Cloning and sequencing of the cDNAs induced by aluminium treatment and P_i starvation in cultured tobacco cells

With the ultimate purpose of clarifying the mechanism for aluminium (Al) toxicity and for Al tolerance, we tried to isolate cDNAs whose expression is induced by Al treatment and phosphate (P_i) starvation. We performed P_i starvation and Al treatment (two‐step treatment) on suspension‐cultured cells of Nicotiana tabacum L. cv. Samsun and then constructed a cDNA library using poly(A)⁺‐RNA derived from the treated cells. Four independent cDNA clones (pAL 111, 139, 141 and 142) were isolated from the library by differential screening. Northern blot hybridization analysis indicated that the expression of these clones was induced by P_i starvation. Furthermore, we found that pAL 111 and pAL 142 are also induced by Al treatment. The complete cDNA sequencing of these 4 clones was determined.

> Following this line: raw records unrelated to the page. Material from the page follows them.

Lemma cookie_value_avoids cfg l c : percent_safe c = false -> c ∉ cookie_value cfg l.
Proof using. intros Hc Hin%cookie_value_safe. congruence. Qed.
End Digest.

Lemma substr_last32 a b :
  size b = 32 -> size (a ++ b) < npos ->
  substr (a ++ b) (sz_sub (size (a ++ b)) 32) npos = Ok b /\
  substr (a ++ b) 0 (sz_sub (size (a ++ b)) 32) = Ok a.
Proof.
  intros Hb Hsz. rewrite sz_sub_small by size_lia. replace (size (a ++ b) - 32) with (size a) by size_lia.
  split; [apply substr_app_all; size_lia|].
  pose proof (substr_middle [] a b) as Hs. cbn [app] in Hs. exact Hs.
Qed.

(** What a cookie must be for [load] to accept the session [l] it carries. *)
Record accepted `{SessionEnv} (cfg : config) (now : Z) (req : request) (value : bytes) (l : list name_value) : Prop := {
  acc_signed : exists body, value = body ++ md5_digest MD5 (body ++ cfg.(encrypt_key_)) /\
    deserialize (percent_decode body) = Some l;
  acc_keys : has_keys l;
  acc_fresh : double_lt cfg.(expiry_sec_) (difftime now (strtol (c_str (sess_value (str "last_tm") l)))) = false;
  acc_ip : cfg.(validate_ip_) = true -> req.(remote_addr) = sess_value (str "last_ip") l;
  acc_ua : cfg.(validate_ua_) = true ->
    take 120 (header req (str "User-Agent")).2 = sess_value (str "last_ua") l;
}.

Lemma substr_120 v : substr v 0 120 = Ok (take 120 v).
Proof.
  unfold substr. destruct (Z.ltb_spec (size v) 0); [size_lia|].
  rewrite Z.sub_0_r. assert (suffix_at v 0 = v) as -> by (unfold suffix_at; by destruct (size v <? 0) eqn:?; [size_lia|]). apply (f_equal Ok).
  destruct (Z.min_spec 120 (size v)) as [[? ->]|[? ->]]; [done|].
  rewrite !take_ge by (unfold size in *; lia). done.
Qed.

Section Load.
Context `{SessionLaws} (cfg : config) (now : Z).
Implicit Types s : session.

(** The checks, on a session that has the four entries. *)
Lemma check_session_eq s :
  has_keys s.(session_) ->
  check_session cfg now s =
    if double_lt cfg.(expiry_sec_) (difftime now (strtol (c_str (sess_value (str "last_tm") s.(session_)))))
    then Ok (reject cfg s)
    else if cfg.(validate_ip_) && negb (s.(s_req).(remote_addr) =s sess_value (str "last_ip") s.(session_))
    then Ok (reject cfg s)
    else if cfg.(validate_ua_) then
      let '(req, v) := header s.(s_req) (str "User-Agent") in
      if negb (take 120 v =s sess_value (str "last_ua") s.(session_)) then Ok (reject cfg (set_s_req s req))
      else Ok (set_s_req s req, true)
    else Ok (s, true).
Proof using.
  intros Hk. unfold check_session. rewrite (proj2 (has_keys_true _) Hk). cbn [negb].
  assert (forall k, bool_decide (k ∈ session_keys_required) = true -> is_Some (nv_lookup k (session_ s))) as Kd
    by (intros k Hd; by apply Hk, (bool_decide_eq_true _)).
  unfold get_last_tm. rewrite session_get_present by by apply Kd.
  destruct (double_lt _ _); [done|]. unfold check_ip, get_last_ip, get_curr_ip.
  rewrite session_get_present by by apply Kd.
  assert (check_ua cfg s = if cfg.(validate_ua_) then
      let '(req, v) := header s.(s_req) (str "User-Agent") in
      if negb (take 120 v =s sess_value (str "last_ua") s.(session_)) then Ok (reject cfg (set_s_req s req))
      else Ok (set_s_req s req, true)
    else Ok (s, true)) as E.
  { unfold check_ua, get_curr_ua, get_last_ua. destruct (validate_ua_ cfg); [|done].
    destruct (header (s_req s) (str "User-Agent")) as [req v]. rewrite substr_120. cbn [mbind res_bind].
    by rewrite session_get_present by by apply Kd. }
  rewrite E. by destruct (validate_ip_ cfg); cbn [andb]; [destruct (_ =s _)|].
Qed.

The results indicated that pAL111 is identical to the parA gene of N. tabacum, which is described as an auxin‐regulated gene and that pAL142 is highly homologous to the parB gene of N. tabacum whose product has glutathione S‐transferase (GST, EC 2.5.1.18) activity. Furthermore, we found a cysteine‐rich domain in the amino acid sequence of pAL139. No DNA and deduced amino acid sequences homologous to the pAL141 were found.